───── INPUT

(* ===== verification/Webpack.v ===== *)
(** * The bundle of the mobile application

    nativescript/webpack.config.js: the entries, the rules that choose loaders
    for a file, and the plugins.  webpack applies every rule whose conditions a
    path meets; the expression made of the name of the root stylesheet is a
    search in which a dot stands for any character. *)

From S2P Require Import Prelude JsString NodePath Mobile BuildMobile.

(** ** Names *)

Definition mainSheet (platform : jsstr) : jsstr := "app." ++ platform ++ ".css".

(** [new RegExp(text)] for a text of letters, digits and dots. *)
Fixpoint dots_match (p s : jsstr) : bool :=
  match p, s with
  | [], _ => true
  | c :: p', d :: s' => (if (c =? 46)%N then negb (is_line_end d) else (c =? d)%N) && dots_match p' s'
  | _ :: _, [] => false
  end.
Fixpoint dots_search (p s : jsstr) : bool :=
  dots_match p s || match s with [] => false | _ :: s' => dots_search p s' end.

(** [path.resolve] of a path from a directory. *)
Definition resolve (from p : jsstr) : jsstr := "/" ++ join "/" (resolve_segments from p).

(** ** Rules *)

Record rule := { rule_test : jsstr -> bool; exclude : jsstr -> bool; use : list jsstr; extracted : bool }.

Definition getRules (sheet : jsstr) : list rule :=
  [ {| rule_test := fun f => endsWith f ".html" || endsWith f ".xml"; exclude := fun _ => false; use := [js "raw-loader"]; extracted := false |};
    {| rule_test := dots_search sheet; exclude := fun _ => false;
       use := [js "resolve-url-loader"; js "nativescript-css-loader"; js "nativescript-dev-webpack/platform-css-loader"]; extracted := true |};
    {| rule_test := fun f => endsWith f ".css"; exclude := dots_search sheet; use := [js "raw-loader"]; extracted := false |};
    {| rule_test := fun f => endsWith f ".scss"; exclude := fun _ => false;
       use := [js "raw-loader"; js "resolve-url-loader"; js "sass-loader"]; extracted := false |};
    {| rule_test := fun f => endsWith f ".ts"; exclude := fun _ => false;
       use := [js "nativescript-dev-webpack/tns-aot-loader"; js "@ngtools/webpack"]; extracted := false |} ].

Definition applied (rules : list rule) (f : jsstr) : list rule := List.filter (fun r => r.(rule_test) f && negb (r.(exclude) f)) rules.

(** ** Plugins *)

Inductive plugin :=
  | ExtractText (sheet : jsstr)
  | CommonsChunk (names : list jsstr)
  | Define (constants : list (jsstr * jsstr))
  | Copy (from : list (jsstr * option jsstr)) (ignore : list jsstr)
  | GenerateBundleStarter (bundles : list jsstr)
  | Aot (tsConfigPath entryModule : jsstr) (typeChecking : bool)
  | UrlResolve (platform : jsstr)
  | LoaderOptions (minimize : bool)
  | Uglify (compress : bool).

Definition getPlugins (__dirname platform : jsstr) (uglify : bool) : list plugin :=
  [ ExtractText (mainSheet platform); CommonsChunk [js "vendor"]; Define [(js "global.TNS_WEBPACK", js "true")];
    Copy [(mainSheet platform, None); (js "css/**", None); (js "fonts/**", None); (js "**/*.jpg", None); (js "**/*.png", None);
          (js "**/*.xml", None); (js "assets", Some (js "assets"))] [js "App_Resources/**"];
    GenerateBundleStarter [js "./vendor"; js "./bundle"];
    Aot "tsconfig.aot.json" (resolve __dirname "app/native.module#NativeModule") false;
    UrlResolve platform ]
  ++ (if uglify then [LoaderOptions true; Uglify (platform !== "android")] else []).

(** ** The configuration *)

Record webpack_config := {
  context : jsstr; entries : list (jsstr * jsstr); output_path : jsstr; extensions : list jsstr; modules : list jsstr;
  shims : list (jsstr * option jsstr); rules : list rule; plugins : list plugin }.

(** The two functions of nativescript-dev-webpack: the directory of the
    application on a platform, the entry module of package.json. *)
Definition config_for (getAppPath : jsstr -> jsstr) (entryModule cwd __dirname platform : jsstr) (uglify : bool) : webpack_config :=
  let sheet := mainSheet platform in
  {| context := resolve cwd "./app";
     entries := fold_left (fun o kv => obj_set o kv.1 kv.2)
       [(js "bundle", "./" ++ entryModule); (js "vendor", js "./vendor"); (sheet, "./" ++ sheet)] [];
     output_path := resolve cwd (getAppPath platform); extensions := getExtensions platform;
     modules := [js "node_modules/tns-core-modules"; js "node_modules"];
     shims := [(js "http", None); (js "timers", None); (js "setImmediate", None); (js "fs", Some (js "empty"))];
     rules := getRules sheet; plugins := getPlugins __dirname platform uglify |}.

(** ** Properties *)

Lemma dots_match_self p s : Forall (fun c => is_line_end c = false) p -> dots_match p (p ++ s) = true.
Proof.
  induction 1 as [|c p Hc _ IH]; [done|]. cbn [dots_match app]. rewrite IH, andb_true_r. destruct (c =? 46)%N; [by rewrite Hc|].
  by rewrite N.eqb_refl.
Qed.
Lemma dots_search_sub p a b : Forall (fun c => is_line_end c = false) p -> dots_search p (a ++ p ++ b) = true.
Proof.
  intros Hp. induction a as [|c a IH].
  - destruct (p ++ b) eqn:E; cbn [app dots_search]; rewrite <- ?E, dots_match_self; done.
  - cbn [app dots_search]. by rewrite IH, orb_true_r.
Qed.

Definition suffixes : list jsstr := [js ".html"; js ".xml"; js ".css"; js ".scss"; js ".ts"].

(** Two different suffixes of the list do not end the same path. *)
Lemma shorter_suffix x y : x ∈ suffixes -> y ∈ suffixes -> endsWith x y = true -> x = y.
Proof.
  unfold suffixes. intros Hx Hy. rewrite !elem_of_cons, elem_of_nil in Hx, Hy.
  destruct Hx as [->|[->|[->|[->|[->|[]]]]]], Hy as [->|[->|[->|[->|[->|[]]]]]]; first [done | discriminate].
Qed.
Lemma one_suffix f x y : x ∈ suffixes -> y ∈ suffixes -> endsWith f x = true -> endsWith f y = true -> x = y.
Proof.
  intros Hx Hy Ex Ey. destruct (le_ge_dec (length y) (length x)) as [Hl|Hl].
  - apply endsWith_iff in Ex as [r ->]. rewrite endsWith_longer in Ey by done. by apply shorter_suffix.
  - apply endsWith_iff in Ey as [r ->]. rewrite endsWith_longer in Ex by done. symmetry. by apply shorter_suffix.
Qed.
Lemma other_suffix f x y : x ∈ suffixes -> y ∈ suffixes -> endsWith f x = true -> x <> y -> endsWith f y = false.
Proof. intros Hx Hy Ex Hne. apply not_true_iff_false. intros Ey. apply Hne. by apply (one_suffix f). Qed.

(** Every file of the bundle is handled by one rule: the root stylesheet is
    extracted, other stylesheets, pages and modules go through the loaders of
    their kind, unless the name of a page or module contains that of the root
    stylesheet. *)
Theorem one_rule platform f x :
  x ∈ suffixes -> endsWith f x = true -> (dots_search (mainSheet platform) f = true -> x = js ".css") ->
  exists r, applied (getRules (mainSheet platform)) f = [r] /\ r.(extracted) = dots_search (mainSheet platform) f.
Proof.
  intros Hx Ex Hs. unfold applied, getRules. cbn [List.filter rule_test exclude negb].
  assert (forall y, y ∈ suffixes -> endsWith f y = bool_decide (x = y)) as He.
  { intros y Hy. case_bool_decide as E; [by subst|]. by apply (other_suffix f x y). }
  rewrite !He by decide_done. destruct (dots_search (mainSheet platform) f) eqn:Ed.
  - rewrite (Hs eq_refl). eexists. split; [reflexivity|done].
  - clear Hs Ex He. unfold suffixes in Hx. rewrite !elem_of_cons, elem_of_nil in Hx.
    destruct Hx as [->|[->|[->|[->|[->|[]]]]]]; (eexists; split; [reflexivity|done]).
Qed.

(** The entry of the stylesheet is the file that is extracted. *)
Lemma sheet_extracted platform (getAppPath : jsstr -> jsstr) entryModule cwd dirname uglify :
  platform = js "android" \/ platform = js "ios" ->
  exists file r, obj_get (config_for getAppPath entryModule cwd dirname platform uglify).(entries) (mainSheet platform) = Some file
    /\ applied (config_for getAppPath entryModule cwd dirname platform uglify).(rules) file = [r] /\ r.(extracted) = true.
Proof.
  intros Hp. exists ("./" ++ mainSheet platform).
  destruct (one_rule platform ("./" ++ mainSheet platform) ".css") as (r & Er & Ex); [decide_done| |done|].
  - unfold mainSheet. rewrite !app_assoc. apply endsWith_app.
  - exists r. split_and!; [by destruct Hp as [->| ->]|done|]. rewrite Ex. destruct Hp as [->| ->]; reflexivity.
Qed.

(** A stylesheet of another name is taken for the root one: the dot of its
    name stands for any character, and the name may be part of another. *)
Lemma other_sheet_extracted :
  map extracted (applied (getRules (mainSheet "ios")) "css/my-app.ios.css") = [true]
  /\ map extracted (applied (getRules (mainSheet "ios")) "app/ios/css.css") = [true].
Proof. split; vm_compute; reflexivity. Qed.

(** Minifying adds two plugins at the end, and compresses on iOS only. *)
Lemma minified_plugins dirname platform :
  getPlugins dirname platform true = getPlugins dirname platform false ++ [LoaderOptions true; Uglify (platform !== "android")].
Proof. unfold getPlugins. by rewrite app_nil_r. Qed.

──────────

▸ **WHAT NEEDS TO BE DONE**:
Restate word for word only the lines above from the line containing "UrlResolve (platform : jsstr)" to the line containing "Definition getPlugins (__dirname", both of them included.

▸ **WRITTEN ANSWER**:
  | UrlResolve (platform : jsstr)
  | LoaderOptions (minimize : bool)
  | Uglify (compress : bool).

Definition getPlugins (__dirname platform : jsstr) (uglify : bool) : list plugin :=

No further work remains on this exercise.